Multi-site clonality analyses from a further 7 patients revealed pervasive branched evolution across melanoma metastases
In order to assess whether branched evolution was consistent across further cases, we undertook whole-exome sequencing (WES) of 21 melanoma metastases matched with germline blood samples from an additional 7 patients with metastatic melanoma who had consented to take part in the MelResist study. All samples were obtained from clinically or radiologically progressing disease sites, either at the time of first distant relapse, or following systemic therapy with MAP-kinase directed therapies or immune checkpoint inhibitors (Supplementary Table). We identified an average of 598 (range of 108-2088) non-synonymous coding variants (including missense, nonsense and splice-region mutations), and 7 (range 2-15) frameshift variants per patient, both totalled across all samples within each patient (Supplementary Data). Six out of 7 patients had metastases arising from a cutaneous primary and 1 patient (MultiSite_WES_Patient1) had an acral primary melanoma. Their metastases (MultiSite_WES_Patient1), as expected, carried a particularly low number of SNVs (only 298 non-synonymous coding variants totalled across 6 metastases). All 7 patients had metastases harbouring an activating BRAFV600E driver mutation and, in accordance with previous reports13,15, all melanoma drivers were represented on the trunks (rather than the branches) of the phylogenetic trees (except for a novel TP53R141C mutation in patient MultiSite_WES_Patient1) (Fig. 3). We again used ndDPClust to cluster SNVs according to their respective CCFs (see Methods). We identified 2-10 distinct clusters per patient with clear evidence of branched evolution across 6/7 patients, evidenced by the presence of mutation clusters in mutually exclusive subsets of samples (Supplementary Fig. 4). Reconstructing sample-level phylogenetic trees, we identified distinct clonal lineages within each patient (Supplementary Fig. 4), and found evidence for polyclonal seeding in two patients. Given that branched evolution was detected in 6/7 cases (including the acral melanoma patient) based on WES – which has a much lower genomic resolution than WGS – and with as little as two samples per patient in most cases (Supplementary Table), provides strong support that this mode of clonal evolution is likely to be pervasive in melanoma dissemination.
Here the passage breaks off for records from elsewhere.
(** The end of a locked section: the lease is checked before its result is
    returned, and the lock is released either way. *)
Fixpoint unlocking {A} (key : ImageBuildCoordinationKey) (p : Prog A) : Prog A :=
  match p with
  | Ret a => Choose (fun held => Unlock key (if held then Ret a else Throw))
  | Throw => Unlock key Throw
  | Stmt f next => Stmt f (fun b => unlocking key (next b))
  | Choose next => Choose (fun b => unlocking key (next b))
  | Acquire k p => Acquire k (unlocking key p)
  | Unlock k p => Unlock k (unlocking key p)
  end.

(** Waiting for the lock may time out. *)
Definition withImageBuildCoordinationLock {A} (key : ImageBuildCoordinationKey) (body : Prog A) : Prog A :=
  Choose (fun in_time => if in_time then Acquire key (unlocking key body) else Throw).

Definition withImageBuildCoordinationLocks {A} `{Collation} (inputs : list ImageBuildCoordinationKey)
    (body : Prog A) : Prog A :=
  foldr withImageBuildCoordinationLock body (lockOrder inputs).

(** ** Running a program alone, with the platform's outcomes all good *)

Fixpoint exec {A} (p : Prog A) (w : BuildWorld) : option A * BuildWorld :=
  match p with
  | Ret a => (Some a, w)
  | Throw => (None, w)
  | Stmt f k => let '(b, w') := f w in exec (k b) w'
  | Choose k => exec (k true) w
  | Acquire _ p | Unlock _ p => exec p w
  end.

(** * Statements on the build table *)

Definition updateBuilds (p : BuildRow -> bool) (f : BuildRow -> BuildRow) (w : BuildWorld)
    : list string * BuildWorld :=
  (map ib_id (List.filter p (bw_builds w)), set_builds w (update_where p f (bw_builds w))).

Definition findBuild (w : BuildWorld) (id : string) : option BuildRow :=
  List.find (fun r => ib_id r =s id) (bw_builds w).
Definition findBundle (w : BuildWorld) (rev : string) : option BundleRow :=
  List.find (fun b => bn_rev b =s rev) (bw_bundles w).

Definition statusIn (l : list ImageBuildStatus) (r : BuildRow) : bool := bool_decide (ib_status r ∈ l).
Definition hostIs (host : string) (r : BuildRow) : bool := bool_decide (ib_hostId r = Some host).
Definition lockKey (r : BuildRow) : ImageBuildCoordinationKey := mkLockKey (ib_scenarioId r) (ib_arch r).

(** [status], [phase], [error] and [hostId] of a row, with [updatedAt]. *)
Definition placed (host : option string) (status : ImageBuildStatus) (phase : BuildPhase)
    (error : option string) (now : Z) (r : BuildRow) : BuildRow :=
  mkBuild (ib_id r) (ib_organizationId r) (ib_scenarioId r) (ib_arch r) (ib_rev r) (ib_contentHash r)
    (ib_catalogChannel r) host status phase (ib_attempt r) error (ib_logR2Key r)
    (ib_artifactsRetiredAt r) (ib_timingsJson r) (ib_createdAt r) now.

(** A row queued anew: no host, attempt, error or log. *)
Definition requeued (rev : string) (org : option string) (channel : CatalogChannel)
    (timings : ImageBuildTimings) (now : Z) (r : BuildRow) : BuildRow :=
  mkBuild (ib_id r) org (ib_scenarioId r) (ib_arch r) rev (ib_contentHash r) channel None st_queued
    ph_queued 0 None None (ib_artifactsRetiredAt r) timings (ib_createdAt r) now.

Definition unretired (now : Z) (r : BuildRow) : BuildRow :=
  mkBuild (ib_id r) (ib_organizationId r) (ib_scenarioId r) (ib_arch r) (ib_rev r) (ib_contentHash r)
    (ib_catalogChannel r) (ib_hostId r) (ib_status r) (ib_phase r) (ib_attempt r) (ib_error r)
    (ib_logR2Key r) None (ib_timingsJson r) (ib_createdAt r) now.

(** * Hosts' desired state and wake-ups *)

Section operations.
Context `{Collation}.

Definition tryWakeHostRuntime (host : string) : Prog unit :=
  statement (fun w => ((), set_wakes w (bw_wakes w ++ [host]))).

Definition desiredDb (w : BuildWorld) : DesiredDb := mkDesiredDb (bw_desired w) (map ag_row (bw_hosts w)).

(** [mutateStoredHostDesiredState] takes effect at its one write, or fails: a
    write that other requests overtake is tried again, at most five times. *)
Definition mutateDesired (host : string) (now : Z) (mutator : HostDesiredState -> HostDesiredState)
    : Prog (result DesiredStateError (HostDesiredState * bool)) :=
  Choose (fun lands =>
    if lands then
      statement (fun w =>
        let '(db, res) := mutateStoredHostDesiredState host now mutator None None
                            (fun _ _ db => db) (fun _ db => db) (desiredDb w) in
        (res, set_desired w (dd_rows db)))
    else Ret (Err lost_version_races)).

Definition or_throw {E A} (p : Prog (result E A)) : Prog A :=
  r <~ p; match r with Ok a => Ret a | Err _ => Throw end.

Definition removeDesiredBuildsFromHost (host : string) (buildIds : list string) (now : Z) (wake : bool)
    : Prog unit :=
  match buildIds with
  | [] => Ret ()
  | _ =>
      or_throw (mutateDesired host now
        (fun draft => foldl (fun d id => fst (removeDesiredBuild d id)) draft buildIds)) ;~
      if wake then tryWakeHostRuntime host else Ret ()
  end.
UV-induced mutational signatures were replaced by APOBEC-associated mutations across branches of the evolutionary tree
We extracted mutational signatures from the 13 whole-genome sequenced metastases collected from the index case as previously described28. As expected, all samples were dominated by signature 7 reflecting UV-induced mutagenesis (Supplementary Fig. 5). Within the pool of 2247 non-truncal mutations, however, we found evidence of non-UV induced mutational signatures, including signatures 2 and 13, which represent the action of the APOBEC family of cytidine deaminases (which enzymatically modify single-stranded DNA)29 (Supplementary Fig. 6A). We found that whilst signature 7 dominated the truncal cluster (and was also detected in the most recent common ancestor (MRCA) representing the earliest non-truncal mutational cluster), it was absent from the branches of the evolutionary tree, which were characterised by the APOBEC mutational signatures suggesting this process might be implicated in later stages of clonal evolution (Supplementary Fig. 6B). Interestingly skin cancer has been shown to have the fifth highest APOBEC3B expression rank30. However, the dipyrimidine-focused C-to-T mutation pattern of UV eclipses an APOBEC3B deamination signature, which we have only uncovered here by separating out the truncal mutations.
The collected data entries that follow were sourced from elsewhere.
(** A builder's report changes at most the one build it names, and that only
    while the build is assigned to or built on the reporting host, in the host's
    current session, for the reported scenario and content hash: a build that has
    ended, was superseded or went to another builder is left alone, whatever
    other requests do between the report's statements. *)
Theorem report_changes_only_its_active_build host session generation now report :
  every (report_change host session generation report)
    (recordImageBuildReport host session generation now report).
Proof.
  unfold recordImageBuildReport. apply every_bind; [apply every_read, same_report_change|].
  intros [key|]; [|done]. apply every_lock. unfold reportLocked.
  apply every_bind; [apply every_read, same_report_change|]. intros [existing|]; [|done]. cbv zeta.
  destruct (shouldAcknowledgeTerminalBuildReport _ _); [done|].
  destruct (shouldAcceptBuildReport _) eqn:Ea; cbn [negb]; [|done].
  apply every_bind; [apply every_held|]. intros _. apply every_bind; [|done]. split; [|done].
  intros w. apply update_report_change. intros r Hp. right.
  unfold shouldAcceptBuildReport, buildReportIdentityMatches, reportIdentity in Ea.
  cbn [ri_assignedHostId ri_reportingHostId ri_reportHostId ri_assignedScenarioId ri_reportScenarioId
       ri_assignedContentHash ri_reportContentHash] in Ea.
  rewrite !andb_true_iff, !String.eqb_eq in Ea. destruct Ea as (_ & ((_ & Eh) & Es) & Ehash).
  cbv beta in Hp. rewrite !andb_true_iff, !String.eqb_eq in Hp. unfold hostIs in Hp.
  rewrite bool_decide_eq_true in Hp.
  destruct Hp as (((((Hid & Hcur) & Hhost) & Hsc) & Hha) & Hact). cbn. split_and!; try done; congruence.
Qed.

(** A builder goes back from publication when it restarts or finds its output
    damaged, and its report then takes a slot that may be given away already: the
    bound of two slots holds only until then. *)
Definition on_builder (id : string) (status : ImageBuildStatus) (phase : BuildPhase) : BuildRow :=
  placed (Some "builder") status phase None 5 (BuildSample.build id id "h" st_queued None 1).
Definition publishing_world : BuildWorld :=
  BuildSample.world [on_builder "1" st_building ph_publishing; on_builder "2" st_assigned ph_queued;
                     on_builder "3" st_building ph_building].
Definition back_to_queue : BuildReport :=
  mkBuildReport "builder" "1" "1" "h" 20 ph_queued (Some 6) None 1
    (Some "builder daemon restarted while build was publishing").

Theorem returned_build_exceeds_slots :
  slots_bounded publishing_world /\
  let '(outcome, w) := exec (recordImageBuildReport "builder" "session" 1 20 back_to_queue) publishing_world in
  outcome = Some (true, false) /\ count_where (holdsSlot "builder") (bw_builds w) = 3.
Proof.
  split; [|by vm_compute].
  intros host. destruct (decide (host = "builder")) as [->|Hne]; [done|].
  assert (Hno : forall r, In r (bw_builds publishing_world) -> holdsSlot host r = false).
  { intros r Hr. vm_compute in Hr. unfold holdsSlot, hostIs.
    rewrite bool_decide_eq_false_2; [done|]. intros E.
    destruct Hr as [<-|[<-|[<-|[]]]]; cbn in E; congruence. }
  change (bw_builds publishing_world) with
    [on_builder "1" st_building ph_publishing; on_builder "2" st_assigned ph_queued;
     on_builder "3" st_building ph_building] in *.
  rewrite !count_cons, !Hno by (cbn; auto). done.
Qed.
Gene expression and immune cell estimation analyses show clustering of metastases within respective organs
Gene expression analyses of 11 metastases from the index autopsy case further revealed differences between metastases found in different organs, with principal component analysis (PCA) separating metastases sampled from the brain and lung. Gene expression profiles were also different between tumour and normal tissue from the same organ, indicating that these expression patterns most likely represent changes in tumour cell expression rather than organ-site related differences, suggesting an impact of the microenvironment on tumour gene expression31 (Fig. 4A & Supplementary Fig. 7A & 7B). Interestingly, metastases seeding within the brain clustered together by PCA, despite phylogenetic inferences indicating these likely emanated from differing lineages (Supplementary Fig. 2). By intersecting genes and pathways differentially expressed between brain metastases (n=5) and normal tissue (normal samples extracted from the brain and lung, n=2) (see Methods & Supplementary Fig. 7C), and also between the brain (n=5) and lung metastases (n=4) (Supplementary Fig. 7D), we identified particular genes and biological processes uniquely associated with brain metastases in this patient (Fig. 4B). The gene PLEKHA5 was significantly up-regulated (log-fold change 4.5, FDR-adjusted p-value < 0.003) in brain vs lung metastases, as well as in brain metastases vs normal (from the patients’ normal brain and lung tissue) (log-fold change 5.3, FDR-adjusted p-value < 0.004). This guanine nucleotide exchange factor has previously been shown to be upregulated in a cell line model of melanoma brain metastasis (cerebrotropic A375Br cells versus parental A375P cells) and silencing of PLEKHA5 expression decreased in-vitro potential for crossing the blood-brain barrier32. Gene set enrichment analyses also showed significant enrichment of the KEGG pathway oxidative phosphorylation in both brain vs lung metastases (normalised enrichment score 4.65, FDR-adjusted p-value <0.0001) and in brain metastases vs normal (normalised enrichment score 3.17, FDR-adjusted p-value <0.0001) (Fig. 4B). This is consistent with recent analyses implicating the upregulation of oxidative phosphorylation in patient-matched brain versus extracranial metastases, as well as further functional studies demonstrating that inhibition of this pathway resulted in increased survival in both implantation xenografts and spontaneous murine models of melanoma brain metastases33.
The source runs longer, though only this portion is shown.